Coleman indicated the trial would address several persistent questions in the treatment of women with these cancers. “Platinum-based doublets have become a standard of care for women with platinum-sensitive recurrent ovarian cancer, but the roles of secondary bevacizumab and secondary surgery have yet to be defined,” he said at the conference. “There’s intense interest surrounding both of these issues, as well as a desire to understand bevacizumab’s effect on overall survival when other trials have largely assessed progression-free survival.
GOG0213, which was initiated in December 2007, accrued 674 women with epithelial ovarian, primary peritoneal or fallopian tube cancers whose disease recurred after frontline or maintenance therapy that could have included prior Avastin. Nearly 70 percent of the participants were aged 50 to 69 years.
The study’s primary objective was to examine the role of Avastin in combination with paclitaxel plus carboplatin followed by maintenance with Avastin versus the same chemotherapy doublet. Both arms received paclitaxel and carboplatin for six cycles, and the study arm patients then continued with Avastin maintenance. Chemotherapy randomization terminated in August 2011 and matured for OS in November 2014.

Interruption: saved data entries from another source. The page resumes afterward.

(* ===== verification/JsReplace.v ===== *)
(** * JsReplace: [String.prototype.replace] and [toUpperCase]

    The table and the menu format their labels with regular-expression
    replacement (DataTable.jsx line 40, DynamicForm.jsx line 141):
    [key.replace(/([A-Z])/g, " $1")] puts a space before every capital
    letter, and [.replace(/^./, (str) => str.toUpperCase())] upper-cases the
    first code unit.  This file models, over the matcher [rmatch] of
    [JsString]:
    - [find_match]: the scan of [RegExpBuiltinExec] from [lastIndex] to the
      first position where the pattern matches;
    - [replace_global]: [RegExp.prototype[@@replace]] with the [g] flag, the
      loop that collects every match (advancing [lastIndex] by one after an
      empty match) and splices the replacements; it runs on fuel, and
      [replace_global_fuel] shows that [length s + 1] rounds are enough;
    - [replace_first]: the same without [g] (one match);
    - [js_to_upper]: [String.prototype.toUpperCase] on Latin-1 code units,
      [None] where the result leaves Latin-1 ([µ] and [ÿ] map to U+039C and
      U+0178); [ß] becomes ["SS"]. *)

From S2P Require Import Prelude JsString.
From Stdlib Require Import Ascii String.
Open Scope string_scope.

(** The end of a match of [r] at [pos]: the new position and the rest. *)
Definition match_at (r : regex) (pos : nat) (s : list ascii) : option (nat * list ascii) :=
  rmatch None r pos s (fun p s' => Some (p, s')).

(** The first match at or after [pos]: the code units skipped, the match,
    the position after it and the rest of the input. *)
Fixpoint find_match (r : regex) (pos : nat) (s : list ascii)
  : option (list ascii * list ascii * nat * list ascii) :=
  match match_at r pos s with
  | Some (p, s') => Some ([], take (p - pos) s, p, s')
  | None =>
      match s with
      | [] => None
      | c :: t =>
          match find_match r (S pos) t with
          | Some (pre, m, p, s') => Some (c :: pre, m, p, s')
          | None => None
          end
      end
  end.

(** Global replacement: every match [m] becomes [repl m]; after an empty
    match the next code unit is copied and the search resumes after it. *)
Fixpoint replace_global (fuel : nat) (r : regex) (repl : list ascii -> list ascii)
    (pos : nat) (s : list ascii) : list ascii :=
  match fuel with
  | O => s
  | S fuel' =>
      match find_match r pos s with
      | None => s
      | Some (pre, m, p, s') =>
          match m with
          | [] =>
              pre ++ repl [] ++
              match s' with
              | [] => []
              | c :: t => c :: replace_global fuel' r repl (S p) t
              end
          | _ :: _ => pre ++ repl m ++ replace_global fuel' r repl p s'
          end
      end
  end%list.

Definition js_replace_all (r : regex) (repl : list ascii -> list ascii) (str : string) : string :=
  let l := list_ascii_of_string str in
  string_of_list_ascii (replace_global (S (List.length l)) r repl 0 l).

(** Replacement without the [g] flag: the first match only. *)
Definition replace_first (r : regex) (repl : list ascii -> option (list ascii))
    (l : list ascii) : option (list ascii) :=
  match find_match r 0 l with
  | None => Some l
  | Some (pre, m, _, s') => (fun u => pre ++ u ++ s')%list <$> repl m
  end.

(** [String.prototype.toUpperCase] of one Latin-1 code unit. *)
Definition js_to_upper_unit (c : ascii) : option (list ascii) :=
  let n := code c in
  if (97 <=? n)%nat && (n <=? 122)%nat then Some [ascii_of_nat (n - 32)]
  else if (n =? 181)%nat || (n =? 255)%nat then None
  else if (n =? 223)%nat then Some ["S"%char; "S"%char]
  else if (224 <=? n)%nat && (n <=? 254)%nat && negb (n =? 247)%nat
  then Some [ascii_of_nat (n - 32)]
  else Some [c].

Definition js_to_upper (l : list ascii) : option (list ascii) :=
  (@List.concat ascii) <$> mapM js_to_upper_unit l.

(** [/([A-Z])/] and [/^./]. *)
Definition re_upper : regex := RGroup (RRange "A"%char "Z"%char).
Definition re_first : regex := RSeq RBol RAny.

(** A capital letter A..Z. *)
Definition is_upper (c : ascii) : bool := (65 <=? code c)%nat && (code c <=? 90)%nat.

(** The reference: a space before every capital letter. *)
Fixpoint space_upper (l : list ascii) : list ascii :=
  match l with
  | [] => []
  | c :: t => if is_upper c then " "%char :: c :: space_upper t else c :: space_upper t
  end.

(** ** Lemmas *)

(** A match consumes a prefix of the input: [rmatch] fails or calls its
    continuation once, on the position and rest after [n] code units. *)
Lemma rmatch_shape {R} (fail : R) (r : regex) :
  forall pos s k, rmatch fail r pos s k = fail \/
    exists n, (n <= List.length s)%nat /\ rmatch fail r pos s k = k (pos + n)%nat (drop n s).
Proof.
  induction r as [| | |lo hi| |r1 IH1 r2 IH2|n r IH|r IH]; intros pos s k; simpl.
  - destruct (Nat.eqb pos 0); [right; exists 0%nat; rewrite Nat.add_0_r; split; [lia|done]|by left].
  - destruct s; [right; exists 0%nat; rewrite Nat.add_0_r; split; [lia|done]|by left].
  - destruct s as [|c s]; [by left|]. destruct (is_ascii_digit c); [|by left].
    right. exists 1%nat. simpl. rewrite Nat.add_1_r. split; [lia|done].
  - destruct s as [|c s]; [by left|]. case_match; [|by left].
    right. exists 1%nat. simpl. rewrite Nat.add_1_r. split; [lia|done].
  - destruct s as [|c s]; [by left|]. case_match; [by left|].
    right. exists 1%nat. simpl. rewrite Nat.add_1_r. split; [lia|done].
  - destruct (IH1 pos s (fun p s' => rmatch fail r2 p s' k)) as [->|(n1 & Hn1 & ->)]; [by left|].
    destruct (IH2 (pos + n1)%nat (drop n1 s) k) as [->|(n2 & Hn2 & ->)]; [by left|].
    right. exists (n1 + n2)%nat. rewrite length_drop in Hn2. rewrite drop_drop, Nat.add_assoc.
    split; [lia|done].
  - revert pos s. induction n as [|n IHn]; intros pos s.
    + right. exists 0%nat. rewrite Nat.add_0_r. split; [lia|done].
    + match goal with |- context [rmatch fail r pos s ?k1] =>
        destruct (IH pos s k1) as [Hf|(n1 & Hn1 & Hk)] end.
      { rewrite Hf. by left. }
      rewrite Hk. cbv beta.
      destruct (IHn (pos + n1)%nat (drop n1 s)) as [->|(n2 & Hn2 & ->)]; [by left|].
      right. exists (n1 + n2)%nat. rewrite length_drop in Hn2. rewrite drop_drop, Nat.add_assoc.
      split; [lia|done].
  - apply IH.
Qed.

Lemma match_at_shape (r : regex) (pos p : nat) (s s' : list ascii) :
  match_at r pos s = Some (p, s') ->
  exists n, (n <= List.length s)%nat /\ p = (pos + n)%nat /\ s' = drop n s.
Proof.
  unfold match_at. destruct (rmatch_shape None r pos s (fun p s' => Some (p, s')))
    as [->|(n & Hn & ->)]; [done|]. intros [= <- <-]. eauto.
Qed.

(** The pieces of a match cover the input. *)
Lemma find_match_split (r : regex) (pos : nat) (s pre m s' : list ascii) (p : nat) :
  find_match r pos s = Some (pre, m, p, s') -> s = (pre ++ m ++ s')%list.
Proof.
  revert pos pre. induction s as [|c t IH]; intros pos pre; simpl.
  - destruct (match_at r pos []) as [[p0 s0]|] eqn:Hm; [|done]. intros [= <- <- <- <-].
    apply match_at_shape in Hm as (n & Hn & -> & ->). simpl. by rewrite take_nil, drop_nil.
  - destruct (match_at r pos (c :: t)) as [[p0 s0]|] eqn:Hm.
    + intros [= <- <- <- <-]. apply match_at_shape in Hm as (n & Hn & -> & ->).
      replace (pos + n - pos)%nat with n by lia. simpl. by rewrite take_drop.
    + destruct (find_match r (S pos) t) as [[[[pre0 m0] p1] s1]|] eqn:Hf; [|done].
      intros [= <- <- <- <-]. simpl. f_equal. by eapply IH.
Qed.

Lemma find_match_length (r : regex) (pos : nat) (s pre m s' : list ascii) (p : nat) :
  find_match r pos s = Some (pre, m, p, s') ->
  (List.length pre + List.length m + List.length s')%nat = List.length s.
Proof. intros Hf. apply find_match_split in Hf as ->. rewrite !length_app. lia. Qed.

(** A code unit where no match starts is copied through, with the same
    fuel. *)
Lemma replace_global_skip (fuel : nat) (r : regex) repl (pos : nat) (c : ascii) (t : list ascii) :
  match_at r pos (c :: t) = None ->
  replace_global (S fuel) r repl pos (c :: t) = c :: replace_global (S fuel) r repl (S pos) t.
Proof.
  intros Hm. cbn [replace_global find_match]. rewrite Hm.
  destruct (find_match r (S pos) t) as [[[[pre m] p] s']|]; [|done].
  by destruct m.
Qed.

(** The global replacement loop terminates within [length s + 1]
    rounds: any larger fuel gives the same result, so [js_replace_all]
    computes what the unbounded loop of [RegExp.prototype[@@replace]]
    computes. *)
Theorem replace_global_fuel (r : regex) (repl : list ascii -> list ascii) :
  forall fuel pos s, (List.length s < fuel)%nat ->
  replace_global fuel r repl pos s = replace_global (S (List.length s)) r repl pos s.
Proof.
  assert (Hgen : forall f1 f2 pos s, (List.length s < f1)%nat -> (List.length s < f2)%nat ->
            replace_global f1 r repl pos s = replace_global f2 r repl pos s).
  { induction f1 as [|f1 IH]; intros [|f2] pos s H1 H2; try lia. cbn [replace_global].
    destruct (find_match r pos s) as [[[[pre m] p] s']|] eqn:Hf; [|done].
    apply find_match_length in Hf.
    destruct m as [|c m]; simpl in Hf.
    - destruct s' as [|c t]; [done|]. simpl in Hf. rewrite (IH f2); [done|lia|lia].
    - rewrite (IH f2); [done|lia|lia]. }
  intros fuel pos s Hs. apply Hgen; lia.
Qed.

Lemma match_at_upper (pos : nat) (c : ascii) (t : list ascii) :
  match_at re_upper pos (c :: t) = if is_upper c then Some (S pos, t) else None.
Proof. unfold match_at, re_upper, is_upper. simpl. by destruct (_ && _). Qed.

(** [key.replace(/([A-Z])/g, " $1")] puts a space before every capital
    letter: the loop is [space_upper]. *)
Lemma replace_upper_spaces (l : list ascii) :
  forall fuel pos, (List.length l < fuel)%nat ->
  replace_global fuel re_upper (fun m => " "%char :: m) pos l = space_upper l.
Proof.
  induction l as [|c t IH]; intros [|fuel] pos Hl; simpl in Hl; try lia; [done|].
  destruct (is_upper c) eqn:Hu.
  - cbn [replace_global find_match]. rewrite match_at_upper, Hu.
    replace (S pos - pos)%nat with 1%nat by lia. simpl. rewrite Hu.
    do 2 f_equal. apply IH. lia.
  - rewrite replace_global_skip by (by rewrite match_at_upper, Hu).
    cbn [space_upper]. rewrite Hu. f_equal. apply IH. lia.
Qed.

(** [/^./] matches nowhere but at 0. *)
Lemma find_match_first_succ (p : nat) (l : list ascii) : find_match re_first (S p) l = None.
Proof.
  revert p. induction l as [|c t IH]; intros p; cbn [find_match]; [done|].
  unfold match_at, re_first. simpl. by rewrite IH.
Qed.

(** [s.replace(/^./, f)]: [f] applied to the first code unit, unless it is
    a line terminator (or [s] is empty). *)
Lemma replace_first_head (repl : list ascii -> option (list ascii)) (c : ascii) (t : list ascii) :
  replace_first re_first repl (c :: t) =
    if is_line_terminator c then Some (c :: t) else (fun u => u ++ t)%list <$> repl [c].
Proof.
  unfold replace_first. cbn [find_match]. unfold match_at, re_first. simpl.
  destruct (is_line_terminator c); simpl; [|done].
  by rewrite find_match_first_succ.
Qed.

Lemma replace_first_nil (repl : list ascii -> option (list ascii)) :
  replace_first re_first repl [] = Some [].
Proof. reflexivity. Qed.

(** ** Witnesses *)

Lemma replace_global_fuel_witness :
  replace_global 20 re_upper (fun m => " "%char :: m) 0 (list_ascii_of_string "zipCode") =
    replace_global 8 re_upper (fun m => " "%char :: m) 0 (list_ascii_of_string "zipCode").
Proof. apply replace_global_fuel. simpl. lia. Defined.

Median OS for patients in the Avastin treatment group was 42.2 months, compared with 37.3 months for those receiving chemotherapy alone. PFS improved by nearly 3.5 months with Avastin: 13.8 months compared with 10.4 months for patients on chemotherapy alone. The risk reduction for progression and death with Avastin were 39 percent and 17 percent, respectively.
The study’s second objective is to examine the role of secondary cytoreduction before chemotherapy is initiated. Enrollment for this objective is ongoing; accordingly, results are pending. Both objectives share the same primary endpoint of OS; secondary endpoints for both include safety and toxicity, PFS, and intervention-dependent quality of life (QoL).

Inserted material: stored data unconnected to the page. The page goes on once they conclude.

(* ===== verification/JsObject.v ===== *)
(** * JsObject: plain JavaScript objects used as string-keyed maps

    [formData], [errors] and the per-submit [validationErrors] of
    [DynamicForm.jsx] are ordinary objects keyed by field names.  An object
    is modelled as an association list in property order: [obj_get] is
    [o[k]] ([None] for [undefined]); [obj_set o k v] is both the assignment
    [o[k] = v] and the spread [{ ...o, [k]: v }] (the copy keeps the order of
    [o], then [CreateDataProperty] overwrites an existing key in place or
    appends a new one); [obj_keys] is [Object.keys] in insertion order.
    [obj_entries] is [Object.entries] with the order of
    [OrdinaryOwnPropertyKeys]: the array-index keys ("0", "1", ...) first,
    ascending, then the other keys in insertion order; [obj_entries_perm]
    shows it lists the same properties, and [obj_entries_no_index] that it
    is the insertion order when no key is an array index, as for the
    catalog field names ([Catalog.catalog_names_not_index]). *)

From S2P Require Import Prelude JsString.
From Stdlib Require Import Ascii String.
#[local] Open Scope list_scope.

Definition js_obj (A : Type) : Type := list (string * A).

Fixpoint obj_get {A} (o : js_obj A) (k : string) : option A :=
  match o with
  | [] => None
  | (k', v) :: o' => if String.eqb k k' then Some v else obj_get o' k
  end.

Fixpoint obj_set {A} (o : js_obj A) (k : string) (v : A) : js_obj A :=
  match o with
  | [] => [(k, v)]
  | (k', v') :: o' =>
      if String.eqb k k' then (k', v) :: o' else (k', v') :: obj_set o' k v
  end.

Definition obj_keys {A} (o : js_obj A) : list string := map fst o.

(** The same keys with every value mapped (a change of value type only). *)
Definition obj_map {A B} (g : A -> B) (o : js_obj A) : js_obj B :=
  map (fun '(k, v) => (k, g v)) o.

(** The numeric value of a string of decimal digits. *)
Definition index_value (k : string) : Z :=
  fold_left (fun acc c => acc * 10 + (Z.of_nat (code c) - 48))%Z (list_ascii_of_string k) 0%Z.

(** An array index: [ToString(ToUint32(k)) === k] and [ToUint32(k) <> 2^32 - 1],
    i.e. a canonical decimal numeral ("0" or no leading zero) below
    [2^32 - 1]. *)
Definition is_array_index (k : string) : bool :=
  match list_ascii_of_string k with
  | [] => false
  | c :: t =>
      forallb is_ascii_digit (c :: t) &&
      (negb (Ascii.eqb c "0"%char) || bool_decide (t = [])) &&
      (index_value k <? 2 ^ 32 - 1)%Z
  end.

(** Insertion of an array-index property by ascending index. *)
Fixpoint insert_index {A} (kv : string * A) (l : js_obj A) : js_obj A :=
  match l with
  | [] => [kv]
  | kv' :: l' =>
      if (index_value kv.1 <? index_value kv'.1)%Z then kv :: l else kv' :: insert_index kv l'
  end.

(** [Object.entries(o)]: the index keys ascending, then the others in
    insertion order. *)
Definition obj_entries {A} (o : js_obj A) : js_obj A :=
  (foldr insert_index [] (List.filter (fun kv => is_array_index kv.1) o) ++
   List.filter (fun kv => negb (is_array_index kv.1)) o)%list.

Notation "o .[ k ]" := (obj_get o k) (at level 1, left associativity,
  format "o .[ k ]") : js_scope.
Notation "o .[ k := v ]" := (obj_set o k v) (at level 1, left associativity,
  format "o .[ k  :=  v ]") : js_scope.

Open Scope js_scope.

(** ** Lemmas *)

Section ObjLemmas.
Context {A : Type}.
Implicit Types (o : js_obj A) (k : string) (v : A).

Lemma obj_get_set_eq o k v : o.[k := v].[k] = Some v.
Proof.
  induction o as [|[k' v'] o IH]; simpl; [by rewrite String.eqb_refl|].
  destruct (String.eqb_spec k k') as [->|Hne]; simpl.
  - by rewrite String.eqb_refl.
  - apply String.eqb_neq in Hne. by rewrite Hne.
Qed.

Lemma obj_get_set_ne o k k2 v : k2 <> k -> o.[k := v].[k2] = o.[k2].
Proof.
  intros Hne. apply String.eqb_neq in Hne.
  induction o as [|[k' v'] o IH]; simpl; [by rewrite Hne|].
  destruct (String.eqb_spec k k') as [->|Hk]; simpl; [by rewrite Hne|].
  by rewrite IH.
Qed.

Lemma obj_get_set o k k2 v :
  o.[k := v].[k2] = if String.eqb k2 k then Some v else o.[k2].
Proof.
  destruct (String.eqb_spec k2 k) as [->|Hne].
  - apply obj_get_set_eq.
  - by apply obj_get_set_ne.
Qed.

Lemma obj_get_in_keys o k : is_Some (o.[k]) <-> In k (obj_keys o).
Proof.
  induction o as [|[k' v'] o IH]; simpl; [split; [by intros [? ?]|done]|].
  destruct (String.eqb_spec k k') as [->|Hne]; [naive_solver|].
  rewrite IH. naive_solver.
Qed.

Lemma obj_keys_set_in o k v : In k (obj_keys o) -> obj_keys (o.[k := v]) = obj_keys o.
Proof.
  induction o as [|[k' v'] o IH]; simpl; [done|].
  destruct (String.eqb_spec k k') as [->|Hne]; simpl; [done|].
  intros [?|Hin]; [congruence|]. by rewrite IH.
Qed.

Lemma obj_keys_set_notin o k v :
  ~ In k (obj_keys o) -> obj_keys (o.[k := v]) = obj_keys o ++ [k].
Proof.
  induction o as [|[k' v'] o IH]; simpl; [done|].
  destruct (String.eqb_spec k k') as [->|Hne]; simpl; [naive_solver|].
  intros Hnin. rewrite IH; naive_solver.
Qed.

(** Setting a new key appends the property. *)
Lemma obj_set_new o k v : ~ In k (obj_keys o) -> o.[k := v] = o ++ [(k, v)].
Proof.
  induction o as [|[k' v'] o IH]; simpl; [done|].
  destruct (String.eqb_spec k k') as [->|Hne]; [naive_solver|].
  intros Hnin. rewrite IH; naive_solver.
Qed.

(** The keys after a set: the old keys, with [k] appended when new. *)
Lemma obj_keys_set_incl o k v x :
  In x (obj_keys (o.[k := v])) <-> x = k \/ In x (obj_keys o).
Proof.
  destruct (in_dec string_dec k (obj_keys o)) as [Hin|Hnin].
  - rewrite obj_keys_set_in by done. naive_solver.
  - rewrite obj_keys_set_notin by done. rewrite in_app_iff. simpl. naive_solver.
Qed.

Lemma obj_keys_set_nodup o k v :
  NoDup (obj_keys o) -> NoDup (obj_keys (o.[k := v])).
Proof.
  intros Hnd. destruct (in_dec string_dec k (obj_keys o)) as [Hin|Hnin].
  - by rewrite obj_keys_set_in.
  - rewrite obj_keys_set_notin by done. apply list.NoDup_app. split_and!; [done| |].
    + intros x Hx Hx'. apply list_elem_of_singleton in Hx'. subst.
      apply list_elem_of_In in Hx. contradiction.
    + apply NoDup_singleton.
Qed.

(** Writing back the value already stored is the identity. *)
Lemma obj_set_get_same o k v : o.[k] = Some v -> o.[k := v] = o.
Proof.
  induction o as [|[k' v'] o IH]; simpl; [done|].
  destruct (String.eqb_spec k k') as [->|Hne]; [congruence|].
  intros H. by rewrite IH.
Qed.

Lemma obj_get_map {B} (g : A -> B) o k : (obj_map g o).[k] = g <$> o.[k].
Proof.
  induction o as [|[k' v'] o IH]; simpl; [done|].
  by destruct (String.eqb k k').
Qed.

Lemma obj_keys_length_0 o : List.length (obj_keys o) = 0%nat <-> o = [].
Proof. destruct o; simpl; split; done. Qed.

Lemma insert_index_perm (kv : string * A) (l : js_obj A) : insert_index kv l ≡ₚ kv :: l.
Proof.
  induction l as [|kv' l IH]; simpl; [done|].
  case_match; [done|]. rewrite IH. apply perm_swap.
Qed.

Lemma filter_negb_perm {B} (p : B -> bool) (l : list B) :
  (List.filter p l ++ List.filter (fun x => negb (p x)) l)%list ≡ₚ l.
Proof.
  induction l as [|x l IH]; simpl; [done|].
  destruct (p x); simpl; [by rewrite IH|].
  rewrite <- Permutation_middle. by rewrite IH.
Qed.

(** [Object.entries] lists exactly the object's properties. *)
Lemma obj_entries_perm (o : js_obj A) : obj_entries o ≡ₚ o.
Proof.
  unfold obj_entries. etrans; [|exact (filter_negb_perm (fun kv : string * A => is_array_index kv.1) o)].
  apply Permutation_app_tail.
  induction (List.filter _ o) as [|kv l IH]; simpl; [done|].
  by rewrite insert_index_perm, IH.
Qed.

(** Without array-index keys [Object.entries] is the insertion order. *)
Lemma obj_entries_no_index (o : js_obj A) :
  forallb (fun k => negb (is_array_index k)) (obj_keys o) = true -> obj_entries o = o.
Proof.
  unfold obj_entries, obj_keys. intros Hk.
  assert (List.filter (fun kv : string * A => is_array_index kv.1) o = [] /\
          List.filter (fun kv : string * A => negb (is_array_index kv.1)) o = o) as [-> ->];
    [|done].
  induction o as [|[k v] o IH]; simpl in *; [done|].
  apply andb_true_iff in Hk as [Hk1 Hk2]. destruct (is_array_index k); [done|].
  destruct (IH Hk2) as [-> ->]. done.
Qed.

End ObjLemmas.

#[export] Hint Rewrite @obj_get_set_eq @obj_get_set : jsrw.
#[export] Hint Resolve obj_keys_set_nodup : js.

During the trial, patients were randomized to chemotherapy or chemotherapy plus Avastin. Each treatment arm had equal representation among three strata that had been prospectively defined: cytoreductive surgery as part of the study’s second objective (8 percent); prior platinum-free interval (6 to 12 months, 31 percent; more than 12 months, 69 percent); and previous Avastin exposure (yes, 10 percent; no, 90 percent).
Adverse events (AEs) increased with the Avastin-containing regimen but all remained within expected parameters.
During his presentation, Coleman compared outcomes from six studies that had sought to improve treatments for women with recurrent ovarian cancer. Improvements in PFS have established platinum-based doublets as the standard of care but none of the studies showed an improvement in OS.
Similarly, Avastin enhanced PFS when added to gemcitabine and carboplatin compared with the chemotherapy combination alone in the phase 3 OCEANS trial but did not demonstrate a statistically significant OS improvement.
Coleman answered the question of whether he believes GOG 213’s findings are already practice changing. “Yes, because we have pushed the median survival past 40 months in patients with recurrent disease,” he says. “We’re starting to find strategies and treatments that ultimately are quite strong.”